* _DIRECTIONS FOR THIS TASK_: When you reach the line with "satisfies it: they" in the data below, begin printing lines exactly, and stop once the line with "alen data' = alen data /\" has been printed.

━━━ DATA TO USE ━━━

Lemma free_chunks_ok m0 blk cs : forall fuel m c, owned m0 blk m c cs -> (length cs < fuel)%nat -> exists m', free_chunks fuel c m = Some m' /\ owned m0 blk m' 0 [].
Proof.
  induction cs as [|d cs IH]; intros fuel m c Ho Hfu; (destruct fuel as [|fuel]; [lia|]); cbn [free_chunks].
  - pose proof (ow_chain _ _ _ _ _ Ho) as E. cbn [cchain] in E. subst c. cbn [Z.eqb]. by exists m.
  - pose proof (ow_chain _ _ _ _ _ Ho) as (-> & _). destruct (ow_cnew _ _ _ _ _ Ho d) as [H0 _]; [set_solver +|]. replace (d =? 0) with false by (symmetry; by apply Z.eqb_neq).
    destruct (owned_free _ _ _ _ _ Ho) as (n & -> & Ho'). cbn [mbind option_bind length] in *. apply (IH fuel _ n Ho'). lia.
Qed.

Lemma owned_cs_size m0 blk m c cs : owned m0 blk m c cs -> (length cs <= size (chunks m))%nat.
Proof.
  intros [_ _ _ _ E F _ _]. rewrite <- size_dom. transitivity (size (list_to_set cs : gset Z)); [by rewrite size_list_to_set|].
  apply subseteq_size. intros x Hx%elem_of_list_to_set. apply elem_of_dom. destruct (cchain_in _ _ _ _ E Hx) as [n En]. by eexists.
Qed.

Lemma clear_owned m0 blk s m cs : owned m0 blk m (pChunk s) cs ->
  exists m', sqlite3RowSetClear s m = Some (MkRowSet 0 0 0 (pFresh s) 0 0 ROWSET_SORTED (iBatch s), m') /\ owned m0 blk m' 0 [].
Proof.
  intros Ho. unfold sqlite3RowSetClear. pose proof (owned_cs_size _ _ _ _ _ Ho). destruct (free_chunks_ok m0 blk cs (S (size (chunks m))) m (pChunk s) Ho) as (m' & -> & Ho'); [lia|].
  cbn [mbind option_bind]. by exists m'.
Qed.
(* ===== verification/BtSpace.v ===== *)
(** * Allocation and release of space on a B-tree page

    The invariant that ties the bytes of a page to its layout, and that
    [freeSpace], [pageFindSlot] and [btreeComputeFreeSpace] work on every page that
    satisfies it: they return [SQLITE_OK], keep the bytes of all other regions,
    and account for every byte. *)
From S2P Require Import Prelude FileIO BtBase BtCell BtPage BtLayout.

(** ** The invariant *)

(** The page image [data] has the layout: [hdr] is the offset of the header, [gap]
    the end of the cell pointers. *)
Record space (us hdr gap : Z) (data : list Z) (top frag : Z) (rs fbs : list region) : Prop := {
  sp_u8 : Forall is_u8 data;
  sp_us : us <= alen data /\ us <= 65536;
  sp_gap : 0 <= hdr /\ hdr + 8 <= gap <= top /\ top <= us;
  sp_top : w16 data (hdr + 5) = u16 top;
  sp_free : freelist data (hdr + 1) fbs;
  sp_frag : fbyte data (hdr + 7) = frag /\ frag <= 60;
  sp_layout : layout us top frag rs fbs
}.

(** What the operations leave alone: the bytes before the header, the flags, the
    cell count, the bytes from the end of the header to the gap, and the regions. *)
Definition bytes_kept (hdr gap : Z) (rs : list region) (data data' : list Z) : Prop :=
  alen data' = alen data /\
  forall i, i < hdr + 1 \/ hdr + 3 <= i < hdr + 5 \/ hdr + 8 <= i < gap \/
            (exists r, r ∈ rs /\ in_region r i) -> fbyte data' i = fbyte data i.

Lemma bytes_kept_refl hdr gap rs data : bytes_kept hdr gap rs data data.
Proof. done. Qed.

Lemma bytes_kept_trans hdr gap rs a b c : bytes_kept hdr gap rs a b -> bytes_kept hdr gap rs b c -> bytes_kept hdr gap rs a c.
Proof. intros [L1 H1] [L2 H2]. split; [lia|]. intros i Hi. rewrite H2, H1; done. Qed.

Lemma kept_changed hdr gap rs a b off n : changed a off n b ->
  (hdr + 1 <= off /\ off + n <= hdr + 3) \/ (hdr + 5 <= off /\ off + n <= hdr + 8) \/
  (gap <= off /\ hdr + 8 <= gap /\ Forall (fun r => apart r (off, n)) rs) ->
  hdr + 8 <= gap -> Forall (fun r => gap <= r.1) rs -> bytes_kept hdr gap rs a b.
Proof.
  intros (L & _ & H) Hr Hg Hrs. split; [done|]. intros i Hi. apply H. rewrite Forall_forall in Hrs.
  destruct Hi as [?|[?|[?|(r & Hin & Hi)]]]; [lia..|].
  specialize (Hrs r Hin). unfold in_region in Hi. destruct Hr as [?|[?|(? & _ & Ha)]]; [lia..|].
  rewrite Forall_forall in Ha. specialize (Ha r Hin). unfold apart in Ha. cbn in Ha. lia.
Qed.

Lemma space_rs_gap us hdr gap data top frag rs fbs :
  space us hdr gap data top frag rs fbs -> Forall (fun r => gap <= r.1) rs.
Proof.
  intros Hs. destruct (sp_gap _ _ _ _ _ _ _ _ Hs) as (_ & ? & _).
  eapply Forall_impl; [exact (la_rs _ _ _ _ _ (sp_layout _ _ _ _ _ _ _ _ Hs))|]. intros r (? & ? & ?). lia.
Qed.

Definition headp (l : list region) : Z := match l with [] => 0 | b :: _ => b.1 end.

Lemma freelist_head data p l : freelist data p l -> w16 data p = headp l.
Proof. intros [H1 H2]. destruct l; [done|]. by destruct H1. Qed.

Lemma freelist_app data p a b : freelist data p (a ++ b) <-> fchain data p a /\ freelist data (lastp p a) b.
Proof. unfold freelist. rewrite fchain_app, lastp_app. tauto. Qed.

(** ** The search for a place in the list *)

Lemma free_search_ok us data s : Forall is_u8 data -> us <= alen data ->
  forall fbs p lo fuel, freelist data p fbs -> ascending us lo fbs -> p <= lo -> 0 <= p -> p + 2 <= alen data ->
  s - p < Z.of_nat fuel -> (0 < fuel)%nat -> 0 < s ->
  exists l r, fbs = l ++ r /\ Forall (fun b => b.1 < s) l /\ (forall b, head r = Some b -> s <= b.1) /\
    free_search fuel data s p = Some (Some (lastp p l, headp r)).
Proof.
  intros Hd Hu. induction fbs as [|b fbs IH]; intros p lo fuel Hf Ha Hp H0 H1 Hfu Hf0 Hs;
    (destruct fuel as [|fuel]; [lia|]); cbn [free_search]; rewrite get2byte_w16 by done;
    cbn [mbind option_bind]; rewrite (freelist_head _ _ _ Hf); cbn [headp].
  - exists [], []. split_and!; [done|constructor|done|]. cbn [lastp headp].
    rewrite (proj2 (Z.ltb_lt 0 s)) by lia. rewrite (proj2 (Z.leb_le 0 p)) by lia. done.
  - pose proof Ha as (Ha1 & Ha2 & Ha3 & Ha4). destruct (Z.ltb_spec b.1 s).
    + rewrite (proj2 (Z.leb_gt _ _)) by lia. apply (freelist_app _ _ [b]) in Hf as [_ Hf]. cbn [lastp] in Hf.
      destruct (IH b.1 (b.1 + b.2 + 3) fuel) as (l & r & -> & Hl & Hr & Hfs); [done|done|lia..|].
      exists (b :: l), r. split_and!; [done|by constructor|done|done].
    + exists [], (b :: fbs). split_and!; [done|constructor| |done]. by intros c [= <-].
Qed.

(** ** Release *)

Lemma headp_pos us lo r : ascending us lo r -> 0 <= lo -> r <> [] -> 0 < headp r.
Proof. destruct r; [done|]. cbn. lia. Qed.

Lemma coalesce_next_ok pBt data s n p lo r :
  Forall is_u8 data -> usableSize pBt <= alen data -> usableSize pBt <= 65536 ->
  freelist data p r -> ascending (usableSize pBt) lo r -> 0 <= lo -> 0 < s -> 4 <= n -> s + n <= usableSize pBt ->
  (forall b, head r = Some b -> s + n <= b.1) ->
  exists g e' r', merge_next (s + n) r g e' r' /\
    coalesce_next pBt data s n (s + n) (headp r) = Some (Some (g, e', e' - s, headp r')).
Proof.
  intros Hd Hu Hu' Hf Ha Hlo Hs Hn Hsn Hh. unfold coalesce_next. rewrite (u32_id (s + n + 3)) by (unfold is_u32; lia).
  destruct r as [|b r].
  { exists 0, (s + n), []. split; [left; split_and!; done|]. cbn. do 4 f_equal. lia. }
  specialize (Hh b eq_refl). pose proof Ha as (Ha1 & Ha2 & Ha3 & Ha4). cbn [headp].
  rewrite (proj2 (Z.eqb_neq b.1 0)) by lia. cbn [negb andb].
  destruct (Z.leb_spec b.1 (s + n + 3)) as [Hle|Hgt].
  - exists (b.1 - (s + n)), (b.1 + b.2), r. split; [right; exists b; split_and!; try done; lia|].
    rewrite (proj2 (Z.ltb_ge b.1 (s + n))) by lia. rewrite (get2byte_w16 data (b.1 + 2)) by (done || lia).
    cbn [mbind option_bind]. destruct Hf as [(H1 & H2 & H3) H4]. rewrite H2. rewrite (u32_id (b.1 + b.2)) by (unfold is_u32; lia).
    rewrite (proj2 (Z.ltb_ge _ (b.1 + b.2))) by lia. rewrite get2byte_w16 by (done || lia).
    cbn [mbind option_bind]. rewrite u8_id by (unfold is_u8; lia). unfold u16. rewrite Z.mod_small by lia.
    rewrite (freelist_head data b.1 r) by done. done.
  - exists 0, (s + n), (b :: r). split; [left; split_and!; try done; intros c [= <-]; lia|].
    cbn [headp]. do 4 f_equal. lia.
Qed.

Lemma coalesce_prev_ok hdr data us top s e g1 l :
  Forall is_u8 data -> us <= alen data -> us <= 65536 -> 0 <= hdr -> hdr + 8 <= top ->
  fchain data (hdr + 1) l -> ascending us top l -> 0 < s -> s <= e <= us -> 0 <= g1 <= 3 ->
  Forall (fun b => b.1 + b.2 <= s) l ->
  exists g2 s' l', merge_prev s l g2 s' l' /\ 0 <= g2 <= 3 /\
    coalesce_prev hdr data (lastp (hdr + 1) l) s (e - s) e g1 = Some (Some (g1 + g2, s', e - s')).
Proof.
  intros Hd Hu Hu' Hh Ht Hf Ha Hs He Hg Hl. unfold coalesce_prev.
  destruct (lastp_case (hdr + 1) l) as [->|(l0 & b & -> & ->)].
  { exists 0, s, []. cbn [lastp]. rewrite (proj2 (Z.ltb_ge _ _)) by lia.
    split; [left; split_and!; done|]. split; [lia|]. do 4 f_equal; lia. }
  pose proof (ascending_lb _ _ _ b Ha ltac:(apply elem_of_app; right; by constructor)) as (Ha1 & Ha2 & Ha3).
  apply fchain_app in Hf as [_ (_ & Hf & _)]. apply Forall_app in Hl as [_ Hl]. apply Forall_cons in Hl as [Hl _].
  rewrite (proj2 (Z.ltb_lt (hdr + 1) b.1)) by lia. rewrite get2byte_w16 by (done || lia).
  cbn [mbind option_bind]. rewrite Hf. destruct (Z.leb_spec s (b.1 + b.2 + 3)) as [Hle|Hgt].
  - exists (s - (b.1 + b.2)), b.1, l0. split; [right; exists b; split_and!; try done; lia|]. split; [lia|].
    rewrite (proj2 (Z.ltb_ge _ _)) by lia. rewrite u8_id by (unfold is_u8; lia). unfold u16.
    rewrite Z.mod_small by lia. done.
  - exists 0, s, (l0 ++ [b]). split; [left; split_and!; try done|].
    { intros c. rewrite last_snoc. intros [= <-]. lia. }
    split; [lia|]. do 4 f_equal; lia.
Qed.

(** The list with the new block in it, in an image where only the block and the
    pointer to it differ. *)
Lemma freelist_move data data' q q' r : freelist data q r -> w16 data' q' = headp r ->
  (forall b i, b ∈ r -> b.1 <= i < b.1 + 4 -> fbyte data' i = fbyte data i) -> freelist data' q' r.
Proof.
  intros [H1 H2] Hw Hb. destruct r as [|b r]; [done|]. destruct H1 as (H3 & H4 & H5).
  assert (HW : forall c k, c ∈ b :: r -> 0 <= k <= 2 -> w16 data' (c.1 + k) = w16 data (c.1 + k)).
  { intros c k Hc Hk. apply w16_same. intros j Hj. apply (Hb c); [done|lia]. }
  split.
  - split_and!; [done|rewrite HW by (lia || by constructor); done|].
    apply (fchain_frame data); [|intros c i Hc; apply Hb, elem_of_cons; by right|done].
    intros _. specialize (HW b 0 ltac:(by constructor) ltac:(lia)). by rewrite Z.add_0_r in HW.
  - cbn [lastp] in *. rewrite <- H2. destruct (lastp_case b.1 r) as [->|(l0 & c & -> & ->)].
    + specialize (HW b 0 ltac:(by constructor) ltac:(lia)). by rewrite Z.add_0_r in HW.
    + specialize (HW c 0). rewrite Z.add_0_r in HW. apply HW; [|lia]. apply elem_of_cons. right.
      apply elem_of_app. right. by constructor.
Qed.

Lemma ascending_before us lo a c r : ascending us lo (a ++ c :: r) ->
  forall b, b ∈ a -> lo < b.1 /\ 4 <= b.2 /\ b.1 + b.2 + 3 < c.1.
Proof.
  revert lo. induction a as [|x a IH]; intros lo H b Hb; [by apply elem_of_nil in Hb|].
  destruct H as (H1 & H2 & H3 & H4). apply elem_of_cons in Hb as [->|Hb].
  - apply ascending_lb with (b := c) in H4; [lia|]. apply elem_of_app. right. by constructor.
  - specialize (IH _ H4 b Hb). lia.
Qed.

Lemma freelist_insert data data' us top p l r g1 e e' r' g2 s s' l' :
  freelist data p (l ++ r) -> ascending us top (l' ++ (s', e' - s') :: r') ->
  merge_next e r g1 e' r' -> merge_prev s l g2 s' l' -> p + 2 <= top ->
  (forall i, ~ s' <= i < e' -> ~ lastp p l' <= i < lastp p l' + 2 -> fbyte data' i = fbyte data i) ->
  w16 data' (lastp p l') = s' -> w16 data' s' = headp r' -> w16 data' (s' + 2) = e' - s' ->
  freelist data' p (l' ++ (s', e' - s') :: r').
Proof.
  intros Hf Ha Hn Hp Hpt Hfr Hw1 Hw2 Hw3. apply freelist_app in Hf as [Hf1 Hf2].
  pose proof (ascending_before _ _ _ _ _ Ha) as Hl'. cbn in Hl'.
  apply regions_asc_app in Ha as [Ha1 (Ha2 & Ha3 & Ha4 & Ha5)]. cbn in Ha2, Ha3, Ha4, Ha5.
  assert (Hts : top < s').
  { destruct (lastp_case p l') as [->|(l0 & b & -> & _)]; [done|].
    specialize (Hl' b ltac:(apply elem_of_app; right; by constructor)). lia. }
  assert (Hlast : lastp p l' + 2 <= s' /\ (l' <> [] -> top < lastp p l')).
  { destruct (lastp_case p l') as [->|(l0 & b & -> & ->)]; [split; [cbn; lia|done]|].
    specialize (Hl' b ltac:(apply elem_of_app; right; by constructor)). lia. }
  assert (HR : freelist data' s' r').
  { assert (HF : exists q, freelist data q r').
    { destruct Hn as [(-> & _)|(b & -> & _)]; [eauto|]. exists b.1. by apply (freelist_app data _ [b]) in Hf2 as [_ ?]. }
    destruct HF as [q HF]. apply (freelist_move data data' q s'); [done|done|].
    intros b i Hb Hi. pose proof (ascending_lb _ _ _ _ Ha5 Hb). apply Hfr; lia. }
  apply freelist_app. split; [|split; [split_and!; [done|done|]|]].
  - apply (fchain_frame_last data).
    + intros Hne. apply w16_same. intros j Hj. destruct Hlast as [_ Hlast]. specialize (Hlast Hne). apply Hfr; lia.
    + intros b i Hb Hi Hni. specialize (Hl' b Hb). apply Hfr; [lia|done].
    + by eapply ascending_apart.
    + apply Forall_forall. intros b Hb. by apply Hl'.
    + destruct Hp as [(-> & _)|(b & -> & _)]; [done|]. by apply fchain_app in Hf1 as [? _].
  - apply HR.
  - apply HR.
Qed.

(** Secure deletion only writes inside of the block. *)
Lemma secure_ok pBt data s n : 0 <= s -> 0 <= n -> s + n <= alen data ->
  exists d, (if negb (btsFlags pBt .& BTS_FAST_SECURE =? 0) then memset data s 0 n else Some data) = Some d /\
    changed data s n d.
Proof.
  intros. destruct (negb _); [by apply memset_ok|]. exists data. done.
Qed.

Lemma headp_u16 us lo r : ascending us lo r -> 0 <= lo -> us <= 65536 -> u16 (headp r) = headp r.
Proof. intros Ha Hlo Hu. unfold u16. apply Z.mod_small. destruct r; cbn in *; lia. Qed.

━━━

* _COMPLETED EXERCISE_:
    satisfies it: they return [SQLITE_OK], keep the bytes of all other regions,
    and account for every byte. *)
From S2P Require Import Prelude FileIO BtBase BtCell BtPage BtLayout.

(** ** The invariant *)

(** The page image [data] has the layout: [hdr] is the offset of the header, [gap]
    the end of the cell pointers. *)
Record space (us hdr gap : Z) (data : list Z) (top frag : Z) (rs fbs : list region) : Prop := {
  sp_u8 : Forall is_u8 data;
  sp_us : us <= alen data /\ us <= 65536;
  sp_gap : 0 <= hdr /\ hdr + 8 <= gap <= top /\ top <= us;
  sp_top : w16 data (hdr + 5) = u16 top;
  sp_free : freelist data (hdr + 1) fbs;
  sp_frag : fbyte data (hdr + 7) = frag /\ frag <= 60;
  sp_layout : layout us top frag rs fbs
}.

(** What the operations leave alone: the bytes before the header, the flags, the
    cell count, the bytes from the end of the header to the gap, and the regions. *)
Definition bytes_kept (hdr gap : Z) (rs : list region) (data data' : list Z) : Prop :=
  alen data' = alen data /\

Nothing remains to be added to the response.